Nada mais me (en)cobre,
só a vontade de ti.

sexta-feira, 24 de fevereiro de 2012

quinta-feira, 23 de fevereiro de 2012

Moralismo

Ele: Adoro a expressão "fui pra cama"... Perde todo o tom moralista que carrega quando dito por uma mulher que fala de si, como tu...
Ela: Perde?!...
Não gostas do que parece e pode não ser
e eu não gosto do que não aparece, ainda que seja...
Ele: Linda é a paz da mulher que caminha nua, e sem se saber vista, pela casa...
Ela: Galanteador e sensível é o homem que sabe o momento certo da intimidade a dois para, parafraseando Drummond, encantar a mulher que está ao seu lado...

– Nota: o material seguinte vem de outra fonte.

(** * A shallow embedding of [embedded-hal-wrapper.rs]

    The embedded-hal I2C wrapper around the Hubris IPC I2C client:
    address types, the error classifier, the core adapter [HubrisI2c]
    (7-bit and emulated 10-bit addressing), the register fast path
    [RegisterOptimizedI2c], the retry decorator [RetryingI2c] and the
    scripted [MockI2c] harness.

    Bytes ([u8]) and 16-bit words ([u16]) are [N]; a Rust [as u8] cast is
    written out as a reduction modulo 256.  The device client is an
    abstract record of operations over an explicit device state, and every
    call the adapter makes on it is recorded in a log, so that the number
    and the shape of the round trips can be stated. *)

From Stdlib Require Import String List NArith Arith Lia Bool.
Import ListNotations.


Definition u8 := N.
Definition u16 := N.

(** Rust [x as u8]: truncation to the low 8 bits. *)
Definition as_u8 (x : N) : u8 := (x mod 256)%N.

(** Rust's [Result]. *)
Inductive Result (T E : Type) : Type :=
| Ok (v : T)
| Err (e : E).
Arguments Ok {T E} v.
Arguments Err {T E} e.

Definition map_err {T E F} (f : E -> F) (r : Result T E) : Result T F :=
  match r with Ok v => Ok v | Err e => Err (f e) end.

Definition map_ok {T U E} (f : T -> U) (r : Result T E) : Result U E :=
  match r with Ok v => Ok (f v) | Err e => Err e end.

Definition is_ok {T E} (r : Result T E) : bool :=
  match r with Ok _ => true | Err _ => false end.

(** ** Status codes of the device client ([drv_i2c_api::ResponseCode]).
    The enumeration lives outside this repository; the codes the wrapper
    names are listed, and [OtherCode] stands for each remaining variant. *)
Inductive ResponseCode : Type :=
| Success
| BadResponse
| NoDevice
| BusLocked
| BusTimeout
| BusError
| AddressNackSentEarly
| AddressNackSentLate
| DataNackSent
| ArbitrationLost
| OtherCode (n : N).

(** ** embedded-hal error kinds *)
Inductive NoAcknowledgeSource : Type :=
| Address
| Data
| Unknown.

Inductive ErrorKind : Type :=
| Bus
| ArbitrationLoss
| NoAcknowledge (source : NoAcknowledgeSource)
| Overrun
| Other.

(** ** [HubrisI2cError] *)
Record HubrisI2cError : Type := mkHubrisI2cError {
  response_code : ResponseCode;
  operation : string
}.

(** [impl embedded_hal::i2c::Error for HubrisI2cError]: [kind]. *)
Definition kind (e : HubrisI2cError) : ErrorKind :=
  match response_code e with
  | Success => Other
  | AddressNackSentEarly | AddressNackSentLate => NoAcknowledge Address
  | DataNackSent => NoAcknowledge Data
  | BusError => Bus
  | ArbitrationLost => ArbitrationLoss
  | _ => Other
  end.
Lemma keeps_response_body (response : pydict) : keeps P (response_body response).
Proof.
  unfold response_body. apply keeps_bind; [apply keeps_lift|intros ty].
  destruct (py_eq_str (Some ty) "text_response").
  { apply keeps_bind; [apply keeps_lift|intros ?]. apply keeps_call_back. }
  destruct (py_eq_str (Some ty) "error"); [|apply keeps_ret].
  apply keeps_bind; [apply keeps_lift|intros ?]. apply keeps_call_back.
Qed.

Lemma keeps_service_for (gen : AsyncGen) : keeps P (service_for response_body gen).
Proof.
  induction gen as [s1|item s1 resume IH]; intros s Hs; simpl; [done|].
  pose proof (keeps_response_body item (set_gemini (fst s1) (fst s), snd s1) Hs) as Hb.
  destruct (response_body item (set_gemini (fst s1) (fst s), snd s1)) as [[[]|e] s'];
    simpl in *; [|done].
  by apply IH.
Qed.

Lemma keeps_handle_media (env : Env) (ext : Extern) (kind : submission) (data : string) :
  keeps P (handle_media env ext kind data).
Proof.
  unfold handle_media. apply keeps_try; [|intros e; apply keeps_call_back].
  apply keeps_bind; [apply keeps_get|intros s0].
  destruct (_get_current_session_id (fst s0)) as [sid|]; [|apply keeps_ret].
  destruct (String.eqb sid ""); [apply keeps_ret|].
  intros s Hs. by apply keeps_service_for.
Qed.

Lemma keeps_end_connected (env : Env) (keys : list string) : keeps P (end_connected env keys).
Proof.
  induction keys as [|sid keys IH]; simpl; [apply keeps_ret|].
  apply keeps_bind; [apply keeps_get|intros s0].
  destruct (getitem sid (active_sessions (fst s0))) as [e|]; [|apply keeps_raise].
  destruct (String.eqb (e_status e) "connected"); [|exact IH].
  apply keeps_bind; [apply keeps_end_session|intros _; exact IH].
Qed.

Lemma keeps_cleanup (env : Env) : keeps P (cleanup env).
Proof.
  unfold cleanup. apply keeps_try; [|intros e; apply keeps_ret].
  apply keeps_bind; [apply keeps_get|intros s0].
  apply keeps_bind; [apply keeps_end_connected|intros _; apply keeps_disconnect].
Qed.

Lemma perform_keeps (env : Env) (ext : Extern) (op : operation) (s : ServiceState) :
  P (active_sessions (fst s)) → P (active_sessions (fst (perform env ext op s))).
Proof.
  destruct op; simpl.
  - apply keeps_initialize.
  - done.
  - apply keeps_create_session.
  - apply keeps_join_session.
  - apply keeps_handle_media.
  - apply keeps_handle_media.
  - apply keeps_end_session.
  - apply keeps_cleanup.
Qed.

Lemma perform_all_keeps (env : Env) (ext : Extern) (ops : list operation)
    (s : ServiceState) :
  P (active_sessions (fst s)) → P (active_sessions (fst (perform_all env ext ops s))).
Proof.
  revert s. induction ops as [|op ops IH]; intros s Hs; [exact Hs|].
  apply IH. by apply perform_keeps.
Qed.

End Keeps.

Lemma never_connected_reachable (env : Env) (ext : Integrated.Extern)
    (ops : list Integrated.operation) (s : Integrated.ServiceState) :
  never_connected (fst s) →
  never_connected (fst (Integrated.perform_all env ext ops s)).
Proof.
  unfold never_connected.
  apply (perform_all_keeps
           (Forall (fun kv => String.eqb (Integrated.e_status (snd kv)) "connected" = false))).
  - intros d k e Hd He.
    apply (setitem_Forall
             (fun e => String.eqb (Integrated.e_status e) "connected" = false)); [exact Hd|].
    by rewrite He.
  - intros d k e Hd He.
    by apply (setitem_Forall
                (fun e => String.eqb (Integrated.e_status e) "connected" = false)).
  - intros d k e t Hd He.
    apply (setitem_Forall
             (fun e => String.eqb (Integrated.e_status e) "connected" = false)); [exact Hd|].
    simpl.
    exact (getitem_Forall
             (fun e => String.eqb (Integrated.e_status e) "connected" = false) k e d Hd He).
Qed.

Lemma never_connected_current (svc : Integrated.Service) :
  never_connected svc → Integrated._get_current_session_id svc = None.
Proof.
  unfold never_connected, Integrated._get_current_session_id.
  induction 1 as [|[k e] d Hx Hd IH]; simpl; [done|].
  simpl in Hx. by rewrite Hx.
Qed.

(** X20. [join_session] never succeeds: for an unknown session it raises
    the ValueError, for a known one the AttributeError of the call of
    [join_room], which [LiveKitConnector] does not have; the service is
    left as it was, so the status of the session is not set to
    connected. *)
Theorem join_session_never_succeeds (sid uid token : string)
    (s : Integrated.ServiceState) :
  ∃ e, Integrated.join_session sid uid token s = (Raise e, s)
       ∧ exc_cls e = match getitem sid (Integrated.active_sessions (fst s)) with
                     | Some _ => AttributeError
                     | None => ValueError
                     end.
Proof.
  unfold Integrated.join_session, bind, get. simpl.
  destruct (getitem sid (Integrated.active_sessions (fst s)));
    eexists; split; reflexivity.
Qed.

(** X21. Whatever is called on a new service, in whatever order, no
    session is ever active for it: [is_session_active] is false for every
    identifier, there is no current session, and audio and screen input
    from LiveKit is dropped without a model call or a callback. *)
Theorem no_session_is_ever_connected (env : Env) (ext : Integrated.Extern)
    (ops : list Integrated.operation) (w : World) :
  let s := Integrated.perform_all env ext ops (Integrated.new env, w) in
  (∀ sid, Integrated.is_session_active (fst s) sid = false)
  ∧ Integrated._get_current_session_id (fst s) = None
  ∧ (∀ kind data, Integrated.handle_media env ext kind data s = (Ok tt, s)).
Proof.
  intros s.
  assert (Hs : never_connected (fst s)).
  { apply never_connected_reachable. constructor. }
  pose proof (never_connected_current _ Hs) as Hcur.
  split; [|split; [exact Hcur|]].
  - intros sid. unfold Integrated.is_session_active.
    destruct (getitem sid (Integrated.active_sessions (fst s))) as [e|] eqn:He; [|done].
    exact (getitem_Forall
             (fun e => String.eqb (Integrated.e_status e) "connected" = false)
             sid e _ Hs He).
  - intros kind data. unfold Integrated.handle_media, try_except, bind, get. simpl.
    by rewrite Hcur.
Qed.

(** X22. The service never forgets a session: whatever is called on it,
    an identifier that [active_sessions] holds stays in it. *)
Theorem sessions_are_never_forgotten (env : Env) (ext : Integrated.Extern)
    (ops : list Integrated.operation) (s : Integrated.ServiceState) (sid : string) :
  getitem sid (Integrated.active_sessions (fst s)) ≠ None →
  getitem sid (Integrated.active_sessions (fst (Integrated.perform_all env ext ops s)))
    ≠ None.
Proof.
  apply (perform_all_keeps (fun d => getitem sid d ≠ None)).
  - intros d k e Hd _. by apply getitem_setitem_known.
  - intros d k e Hd _. by apply getitem_setitem_known.
  - intros d k e t Hd _. by apply getitem_setitem_known.
Qed.

(** X23. The service has one Gemini connector for all its sessions: a
    later [create_session] that gets its two tokens, whether its greeting
    succeeds or not, takes the connector over, and [end_session] of an
    earlier session raises the ValueError of the connector and leaves the
    service as it is, the earlier session not ended. *)
Theorem later_session_orphans_earlier (env : Env) (ext : Integrated.Extern)
    (s : Integrated.ServiceState) (uid sid user_token ai_token : string)
    (cfg : option pydict) :
  genai_model (Integrated.gemini_connector (fst s)) = true →
  Integrated.to_jwt ext (created_id env uid (snd s)) uid = Ok user_token →
  Integrated.to_jwt ext (created_id env uid (snd s)) "ai-assistant" = Ok ai_token →
  getitem sid (Integrated.active_sessions (fst s)) ≠ None →
  sid ≠ created_id env uid (snd s) →
  let s' := snd (Integrated.create_session env ext uid cfg s) in
  Integrated.end_session env sid s'
    = (Raise (Exn ValueError ("Session " +:+ sid +:+ " not found or already ended")), s').
Proof.
  intros Hg Huser Hai Hknown Hsid s'.
  assert (Hs' : getitem sid (Integrated.active_sessions (fst s')) ≠ None
                ∧ ∃ x, session (Integrated.gemini_connector (fst s')) = Some x
                       ∧ s_id x = created_id env uid (snd s)).
  { unfold s', Integrated.create_session, Integrated.create_room, Integrated.time,
      Integrated.on_gemini, created_id in *.
    py_unfold. simpl. rewrite Huser, Hai. simpl.
    rewrite (start_session_spec env _ uid cfg _ _ Hg). simpl.
    destruct (generate_content env (ai_calls (snd s))) as [text| |text]; simpl;
      (split; [by auto using getitem_setitem_known|]); eexists;
      (split; [reflexivity|]); try reflexivity;
      match goal with |- context [String.eqb ?t ""] => by destruct (String.eqb t "") end. }
  destruct Hs' as (Hknown' & x & Hx & Hid).
  unfold Integrated.end_session, bind, get. simpl.
  destruct (getitem sid (Integrated.active_sessions (fst s'))); [|done].
  unfold Integrated.on_gemini, end_session, self_get. py_unfold. simpl.
  rewrite Hx.
  destruct (String.eqb (s_id x) sid) eqn:Heq.
  { apply String.eqb_eq in Heq. congruence. }
  rewrite set_gemini_same. by destruct s'.
Qed.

quarta-feira, 22 de fevereiro de 2012

Volúpia

"No divino impudor da mocidade,
Nesse êxtase pagão que vence a sorte,
Num frêmito vibrante de ansiedade,
Dou-te o meu corpo prometido à morte!

A sombra entre a mentira e a verdade...
A nuvem que arrastou o vento norte...
- Meu corpo! Trago nele um vinho forte:
Meus beijos de volúpia e de maldade!

Trago dálias vermelhas no regaço...
São os dedos do sol quando te abraço,
Cravados no teu peito como lanças!

E do meu corpo os leves arabescos
Vão-te envolvendo em círculos dantescos
Felinamente, em voluptuosas danças..."
(em Charneca em Flor)
Fico lembrando das raras vezes em que conversamos...
Sempre notei uma ponta de lascívia no desenho da tua boca
ao sorrir ou ao conter o riso.

É, como diria Nelson Rodrigues:
"Só o rosto é indecente. Do pescoço para baixo, podia-se andar nu."

Apenas metade


Ele: Eu seria, sei lá, hipócrita, se dissesse que não vejo importância na consideração dos valores dessa 'sociedade', que não vejo até beleza nessa mediocridade (que te sufoca, vejo). O que haveria de transgressão não fossem os limites? Não me arrependo de, em nome desses valores, desses bons modos, não ter outrora te beijado a boca... Foi tão bom esperar! É como a música de protesto do Chico Buarque. Que seria dele não fosse a repressão? Metade do que é...

Ela: É que a minha sensação de inadequação reside justamente nisso. Respeito porque assim o exige o convívio social; me submeto até, mas nunca pacificamente. Se concordasse, mansa, aí sim, seria, talvez, metade... Gostarias de apenas metade de mim?! Eu seria mais feliz? Te faria feliz?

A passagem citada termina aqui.